*** Supplied data ***

Definition server_tick (rd : ServerReadings C) (g : GameServer) : res GameServer :=
  st ← gateway_round salt (sc_region (cfg_server config)) (Some server_timeouts) monolith_on_disconnected
         (sr_gateway rd) (gateway_view (sr_clock rd) g);
  let '(c, store) := gateway_beat (gateway_identity config) (sr_gateway rd) (gs_gateway_tick g)
    (gs_gateway_clocks g) (lb_plane st) (lc_store (lb_client st)) in
  r ← tick_once (runtime_identity config None) false (sr_runtime rd)
        (mkRuntime (runtime_view g st store) (gs_runtime_clocks g));
  let loop := rt_loop r in
  Ok (mkServer (ls_plane loop) (re_users (ls_ext loop)) (lc_waiting (lb_client st)) (ls_rooms loop)
        (re_games (ls_ext loop)) (re_store (ls_ext loop)) (rd_now (sr_gateway rd)) c
        (ls_last_tick loop) (rt_clocks r)).

Definition set_gs_store (g : GameServer) (store : S) : GameServer :=
  mkServer (gs_plane g) (gs_users g) (gs_waiting g) (gs_rooms g) (gs_games g) store
    (gs_gateway_tick g) (gs_gateway_clocks g) (gs_runtime_tick g) (gs_runtime_clocks g).

(** [run]; stop is requested after the last of [ticks]. *)
Definition server_run (ticks : list (ServerReadings C)) (g : GameServer) : res GameServer :=
  g ← foldM server_tick ticks g;
  Ok (set_gs_store g (deregister_server (gs_store g) (hb_server_id (gateway_identity config)))).

(** [metrics], read at [now]: those of the gateway, with the fields of the game server. *)
Definition server_metrics (gateway_now runtime_now : Z) (g : GameServer) : ServerMetrics :=
  let result := gateway_metrics (gateway_identity config) gateway_now (gs_gateway_clocks g) (gs_plane g)
    (gs_store g) in
  let loop := mkLoop (gs_rooms g) (gs_plane g) (gs_runtime_tick g)
    (mkEnv (gs_users g) (gs_games g) (gs_store g)) in
  let m := runtime_metrics (runtime_identity config None) runtime_now (gs_runtime_clocks g) loop (gs_store g) in
  mkMetrics (sm_active_rooms m) (sm_connected_sessions result) (vlen (gs_waiting g))
    (sm_server_uptime_seconds result) (sm_last_tick_duration_ms result) (sm_server_id m) (sm_region result)
    (sm_endpoint m) (sm_allocation_endpoint result) (sm_redis_enabled result) (sm_redis_connected result).

End Server.
Arguments GameServer : clear implicits.

(** ** What the halves keep *)

Section Correct.
Context {C U G S : Type} `{Connection C} `{UserRepositoryLaws U} `{GameRepository G} `{RuntimeStoreLaws S}.
Context (config : AppConfig) (salt : Z -> list Z) (Hsalt : forall id, Forall u8_ok (salt id)).
Context (Hnames : forall (c c' : C) message, try_read c = (Some message, c') ->
  login_names_ok (U := U) message).
(** The ids of the repository are those of an SQL table. *)
Context (Hids : forall id, id_ok (S := U) id -> 0 <= id < 2 ^ 31).

Notation Local := (LocalClient (S := S) (G := G)).
Notation Lobby := (LobbyState (C := C) (U := U) (J := Local)).
Implicit Types (p : Plane (C := C)) (j : Local) (st : Lobby) (g : GameServer C U G S) (u : U).

#[local] Instance client : JoinClient C Local := server_client config.

(** The users of the seats of all rooms. *)
Definition seats (P : Z -> Prop) (m : RoomManager) : Prop := forall id r player,
  rooms_ m !! id = Some r -> white_player_ r = Some player \/ black_player_ r = Some player ->
  P (gp_user_id player).

Lemma seats_mono (P Q : Z -> Prop) m : (forall id, P id -> Q id) -> seats P m -> seats Q m.
Proof. intros HPQ Hm id r player Hr Hp. by eapply HPQ, Hm. Qed.

(** ** Who is seated during the lobby's round *)

(** Every seat belongs to [old] or to the user of a session; the queue's times are
    readings of the clock. *)
Record seated (old : Z -> Prop) (clock : Z) (n : nat) p j : Prop := {
  sd_local : local_ok n p j;
  sd_seats : seats (fun id => old id \/ has_session_of p id) (lc_rooms j);
  sd_clock : lc_clock j = clock;
  sd_times : forall e, e ∈ lc_waiting j -> 0 <= we_enqueue_time e < 2 ^ 62
}.

Lemma seated_users old clock n p p' j : local_ok n p' j -> keeps_users p p' ->
  seated old clock n p j -> seated old clock n p' j.
Proof.
  intros Hl Hk [_ Hs Hc Ht]. split; [done| |done|done]. eapply seats_mono, Hs. intros id [?|?]; [by left|right].
  by apply Hk.
Qed.

Lemma session_known p s id : s ∈ sessions_ p -> ps_user_id s = Some id -> has_session_of p id.
Proof. intros Hs E. by exists s. Qed.

(** A match seats users of sessions. *)
Lemma match_seats (P : Z -> Prop) (w b : PlayerSession) p j j' :
  match_room (local_host config) (sc_server_id (cfg_server config)) w b p j j' ->
  seats P (lc_rooms j) -> (forall id, ps_user_id w = Some id \/ ps_user_id b = Some id -> P id) ->
  seats P (lc_rooms j').
Proof.
  intros (wp & bp & wu & bu & p1 & _ & _ & Hwu & Hbu & _ & Hroom) Hs HP.
  destruct (create_game _ _ _) as [games db]. destruct Hroom as (_ & _ & _ & Hnew & Hother & _).
  intros id r player Hr Hpl. destruct (decide (id = Rooms.next_id_ (lc_rooms j))) as [->|Hne].
  - rewrite Hnew in Hr. injection Hr as <-. apply HP. cbn in Hpl. destruct Hpl as [Hpl|Hpl]; injection Hpl as <-; cbn; auto.
  - rewrite Hother in Hr by done. by eapply Hs.
Qed.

***

Your answer should consist only of the lines above between the line holding "Context (Hnames : forall" and the line holding "Notation Lobby := (LobbyState", inclusive, each transcribed exactly.

Context (Hnames : forall (c c' : C) message, try_read c = (Some message, c') ->
  login_names_ok (U := U) message).
(** The ids of the repository are those of an SQL table. *)
Context (Hids : forall id, id_ok (S := U) id -> 0 <= id < 2 ^ 31).

Notation Local := (LocalClient (S := S) (G := G)).
Notation Lobby := (LobbyState (C := C) (U := U) (J := Local)).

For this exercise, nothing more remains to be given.